(* ===== verification/Logging.v ===== *)
(** * Logging: node/consensus-node/src/logging.rs

    The one-line event log, which is what the experiment's harness reads: the
    text of a line, and that it can be read back. *)

From Stdlib Require Import ZArith Lia Ascii String.
From stdpp Require Import prelude strings.
From S2P Require Import Prelude Workload.
Open Scope Z_scope.
Local Open Scope string_scope.

(** ** Text *)

(** [s.split(c)] *)
Fixpoint split_on (sep : ascii) (s : string) : list string :=
  match s with
  | EmptyString => [EmptyString]
  | String c s =>
      if decide (c = sep) then EmptyString :: split_on sep s
      else match split_on sep s with
           | x :: xs => String c x :: xs
           | [] => [String c EmptyString]
           end
  end.

(** The decimal digits of a u64. *)
Definition decimal (z : Z) : string := string_of_list_ascii (rev (digit_char <$> digits 20 z)).

(** ** Data: the values of a [serde_json::Value] *)

Inductive Json : Type :=
  | JNull
  | JBool (b : bool)
  | JNumber (n : Z)
  | JString (s : string)
  | JArray (items : list Json)
  | JObject (entries : list (string * Json)).

Section logging.
(** [Value::to_string], of the serde_json crate. *)
Context (to_string : Json -> string).

Definition extra_text (v : Json) : string :=
  match v with JString s => s | other => to_string other end.

(** ** Operations *)

(** The entries of an object, in the order of the map; other values are
    ignored. *)
Definition extra_str (extras : Json) : string :=
  match extras with
  | JObject entries =>
      foldl (fun acc kv => acc +:+ " " +:+ kv.1 +:+ "=" +:+ extra_text kv.2) "" entries
  | _ => ""
  end.

(** The printed line; [ts] is [now_ns()]. *)
Definition log_event (node_id view : Z) (event : string) (extras : Json) (ts : Z) : string :=
  "[node " +:+ decimal node_id +:+ "] view=" +:+ decimal view +:+ " " +:+ event +:+
  " ts_ns=" +:+ decimal ts +:+ extra_str extras.

(** ** Reading a line *)

(** A record of the log. *)
Record LogRecord : Type := mkLogRecord {
  log_node : Z;
  log_view : Z;
  log_name : string;
  log_ts : Z;
  log_extras : list (string * string)
}.

Definition char_digit (c : ascii) : option Z :=
  let d := (Z.of_nat (nat_of_ascii c) - 48)%Z in
  if ((0 <=? d) && (d <? 10))%Z then Some d else None.

Definition read_decimal (s : string) : option Z :=
  (fun ds => digits_value (rev ds)) <$> mapM char_digit (list_ascii_of_string s).

Fixpoint strip_prefix (p s : string) : option string :=
  match p, s with
  | EmptyString, _ => Some s
  | String c p, String d s => if decide (c = d) then strip_prefix p s else None
  | String _ _, EmptyString => None
  end.

(** [k=v], at the first [=]. *)
Fixpoint split_eq (s : string) : option (string * string) :=
  match s with
  | EmptyString => None
  | String c s =>
      if decide (c = "="%char) then Some ("", s)
      else (fun kv => (String c kv.1, kv.2)) <$> split_eq s
  end.

Definition read_log (line : string) : option LogRecord :=
  match split_on " " line with
  | tag :: id :: view :: event :: ts :: extras =>
      match split_on "]" id with
      | [id; close] =>
          guard (tag = "[node" /\ close = "");;
          node ← read_decimal id;
          v ← strip_prefix "view=" view ≫= read_decimal;
          t ← strip_prefix "ts_ns=" ts ≫= read_decimal;
          kvs ← mapM split_eq extras;
          Some (mkLogRecord node v event t kvs)
      | _ => None
      end
  | _ => None
  end.

(** ** Splitting *)

Abbreviation chars := list_ascii_of_string.

Lemma str_cons x (a b : string) : String x a +:+ b = String x (a +:+ b).
Proof. done. Qed.

Lemma str_nil (a : string) : a +:+ "" = a.
Proof. induction a as [|c a IH]; [done|]. by rewrite str_cons, IH. Qed.

Lemma str_assoc (a b c : string) : (a +:+ b) +:+ c = a +:+ (b +:+ c).
Proof. induction a as [|x a IH]; [done|]. rewrite !str_cons. cbn. by rewrite IH. Qed.

Lemma chars_app a b : chars (a +:+ b) = (chars a ++ chars b)%list.
Proof. induction a as [|x a IH]; [done|]. rewrite !str_cons. cbn. by rewrite IH. Qed.

Lemma split_on_cons sep c s :
  split_on sep (String c s) =
  if decide (c = sep) then "" :: split_on sep s
  else match split_on sep s with x :: xs => String c x :: xs | [] => [String c ""] end.
Proof. done. Qed.

Lemma split_on_whole sep s : sep ∉ chars s -> split_on sep s = [s].
Proof.
  induction s as [|c s IH]; [done|]. intros [Hc Hs]%not_elem_of_cons.
  rewrite split_on_cons, decide_False by done. by rewrite IH.
Qed.

Lemma split_on_word sep w rest :
  sep ∉ chars w -> split_on sep (w +:+ String sep rest) = w :: split_on sep rest.
Proof.
  induction w as [|c w IH]; [intros _|intros [Hc Hw]%not_elem_of_cons].
  { change ("" +:+ ?x) with x. by rewrite split_on_cons, decide_True. }
  rewrite str_cons, split_on_cons, decide_False by done. by rewrite IH.
Qed.

(** ** Numbers *)

Lemma char_digit_char d : (0 <= d < 10)%Z -> char_digit (digit_char d) = Some d.
Proof.
  intros Hd. unfold char_digit, digit_char. rewrite nat_ascii_embedding by lia.
  replace (Z.of_nat (Z.to_nat (48 + d)) - 48)%Z with d by lia.
  destruct (Z.leb_spec 0 d), (Z.ltb_spec d 10); [done|lia..].
Qed.

Lemma decimal_chars z : chars (decimal z) = rev (digit_char <$> digits 20 z).
Proof. apply list_ascii_of_string_of_list_ascii. Qed.

Lemma decimal_digits z c : (0 <= z)%Z -> c ∈ chars (decimal z) -> is_Some (char_digit c).
Proof.
  intros Hz. rewrite decimal_chars, list_elem_of_In, <- in_rev, <- list_elem_of_In, list_elem_of_fmap.
  intros (d & -> & Hd). pose proof (proj1 (Forall_forall _ _) (digits_range 20 z Hz) d Hd).
  rewrite char_digit_char by done. by eexists.
Qed.

Lemma read_decimal_decimal z : is_u64 z -> read_decimal (decimal z) = Some z.
Proof.
  intros Hz. unfold read_decimal. rewrite decimal_chars, <- map_rev.
  assert (forall l, Forall (fun d => (0 <= d < 10)%Z) l -> mapM char_digit (map digit_char l) = Some l) as Hm.
  { intros l Hl. induction Hl as [|d l Hd Hl IH]; [done|]. cbn. rewrite char_digit_char by done. cbn.
    cbn in IH. by rewrite IH. }
  rewrite Hm; [|apply Forall_rev, digits_range; unfold is_u64 in Hz; lia].
  change (Some (digits_value (rev (rev (digits 20 z)))) = Some z).
  rewrite rev_involutive, digits_value_digits; [done|]. unfold is_u64 in Hz.
  change (10 ^ Z.of_nat 20)%Z with (10 ^ 20)%Z. lia.
Qed.

(** ** Entries *)

Lemma strip_prefix_app p s : strip_prefix p (p +:+ s) = Some s.
Proof. induction p as [|c p IH]; [done|]. rewrite str_cons. cbn. by rewrite decide_True. Qed.

Lemma split_eq_entry k v : "="%char ∉ chars k -> split_eq (k +:+ String "=" v) = Some (k, v).
Proof.
  induction k as [|c k IH]; [done|]. intros [Hc Hk]%not_elem_of_cons.
  rewrite str_cons. cbn. rewrite decide_False by done. by rewrite IH.
Qed.

(** A key without space or [=], a value without space. *)
Definition entry_ok (kv : string * Json) : Prop :=
  (" "%char ∉ chars kv.1) /\ ("="%char ∉ chars kv.1) /\ " "%char ∉ chars (extra_text kv.2).

Definition entry_word (kv : string * Json) : string := kv.1 +:+ String "=" (extra_text kv.2).

Lemma extra_str_entries acc entries :
  foldl (fun acc kv => acc +:+ " " +:+ kv.1 +:+ "=" +:+ extra_text kv.2) acc entries =
  acc +:+ foldr (fun kv rest => String " " (entry_word kv +:+ rest)) "" entries.
Proof.
  revert acc. induction entries as [|kv entries IH]; intros acc; cbn [foldl foldr].
  - by rewrite str_nil.
  - rewrite IH, str_assoc. done.
Qed.

Lemma entry_word_ok kv : entry_ok kv -> " "%char ∉ chars (entry_word kv).
Proof.
  intros (Hk & _ & Hv). unfold entry_word. rewrite chars_app, elem_of_app. cbn. rewrite elem_of_cons. naive_solver.
Qed.

Lemma split_entries w entries :
  " "%char ∉ chars w -> Forall entry_ok entries ->
  split_on " " (w +:+ foldr (fun kv rest => String " " (entry_word kv +:+ rest)) "" entries) =
  w :: (entry_word <$> entries).
Proof.
  intros Hw He. revert w Hw. induction He as [|kv entries Hkv He IH]; intros w Hw; cbn [foldr].
  - rewrite str_nil. by apply split_on_whole.
  - rewrite split_on_word by done. cbn [fmap list_fmap]. f_equal. apply IH. by apply entry_word_ok.
Qed.

Lemma mapM_entries entries :
  Forall entry_ok entries ->
  mapM split_eq (entry_word <$> entries) = Some ((fun kv => (kv.1, extra_text kv.2)) <$> entries).
Proof.
  intros He. apply mapM_Some, Forall2_fmap_2, Forall_Forall2_diag.
  eapply Forall_impl; [exact He|]. intros kv (_ & Hk & _). by apply split_eq_entry.
Qed.

(** C32: the log can be read back: a printed line of a typed event whose name and
    entries hold no space (and whose keys hold no [=]) determines the node,
    the view, the event, the time and every entry, in order. *)
Theorem log_event_roundtrip node_id view event entries ts :
  is_u32 node_id -> is_u64 view -> is_u64 ts -> " "%char ∉ chars event -> Forall entry_ok entries ->
  read_log (log_event node_id view event (JObject entries) ts) =
  Some (mkLogRecord node_id view event ts ((fun kv => (kv.1, extra_text kv.2)) <$> entries)).
Proof.
  intros Hn Hv Ht He Hes. unfold is_u32 in Hn.
  assert (forall z c, is_u64 z -> char_digit c = None -> c ∉ chars (decimal z)) as Hdec.
  { intros z c Hz Hc Hin. apply decimal_digits in Hin as [d Hd]; [congruence|]. unfold is_u64 in Hz. lia. }
  assert (is_u64 node_id) as Hn' by (unfold is_u64; lia).
  unfold read_log, log_event. cbn [extra_str]. rewrite extra_str_entries.
  change ("" +:+ ?x) with x. change ("[node " +:+ ?x) with ("[node" +:+ String " " x). rewrite split_on_word by decide_now.
  change ("] view=" +:+ ?x) with (("]" +:+ String " " ("view=" +:+ x))).
  rewrite <- str_assoc, split_on_word; cycle 1.
  { rewrite chars_app, elem_of_app. intros [Hin|Hin]; [by apply Hdec in Hin|]. by apply list_elem_of_singleton in Hin. }
  change (" " +:+ ?x) with (String " " x). rewrite <- str_assoc, split_on_word; cycle 1.
  { rewrite chars_app, elem_of_app. intros [Hin|Hin]; [|by apply Hdec in Hin].
    cbn in Hin. rewrite !elem_of_cons, elem_of_nil in Hin. naive_solver. }
  change (" ts_ns=" +:+ ?x) with (String " " ("ts_ns=" +:+ x)). rewrite split_on_word by done.
  rewrite <- str_assoc, split_entries; [|
    rewrite chars_app, elem_of_app; intros [Hin|Hin];
      [cbn in Hin; rewrite !elem_of_cons, elem_of_nil in Hin; naive_solver|by apply Hdec in Hin]|done].
  change ("]" +:+ "") with (String "]" ""). rewrite split_on_word by (by apply Hdec). cbn [split_on].
  rewrite !strip_prefix_app, option_guard_True by done.
  rewrite read_decimal_decimal by done. cbn [mbind option_bind].
  rewrite !read_decimal_decimal by done. cbn [mbind option_bind].
  by rewrite mapM_entries.
Qed.
End logging.

Definition sample_json (v : Json) : string :=
  match v with JNull => "null" | JBool b => if b then "true" else "false" | JNumber n => decimal n | _ => "" end.

Example log_line :
  log_event sample_json 2 7 "decide" (JObject [("height", JNumber 12); ("mode", JString "verify")]) 1000 =
  "[node 2] view=7 decide ts_ns=1000 height=12 mode=verify".
Proof. vm_compute. reflexivity. Qed.

Lemma log_event_roundtrip_witness :
  read_log (log_event sample_json 2 7 "decide" (JObject [("height", JNumber 12); ("mode", JString "verify")]) 1000) =
  Some (mkLogRecord 2 7 "decide" 1000 [("height", "12"); ("mode", "verify")]).
Proof.
  apply (log_event_roundtrip sample_json 2 7 "decide" [("height", JNumber 12); ("mode", JString "verify")] 1000);
    try (vm_compute; split; congruence).
  - by apply (bool_decide_unpack _).
  - repeat constructor; by apply (bool_decide_unpack _).
Defined.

*Aim of the task*
Track down all lines above with the string "mbind" and copy them.

*Solution to the problem*
  rewrite read_decimal_decimal by done. cbn [mbind option_bind].
  rewrite !read_decimal_decimal by done. cbn [mbind option_bind].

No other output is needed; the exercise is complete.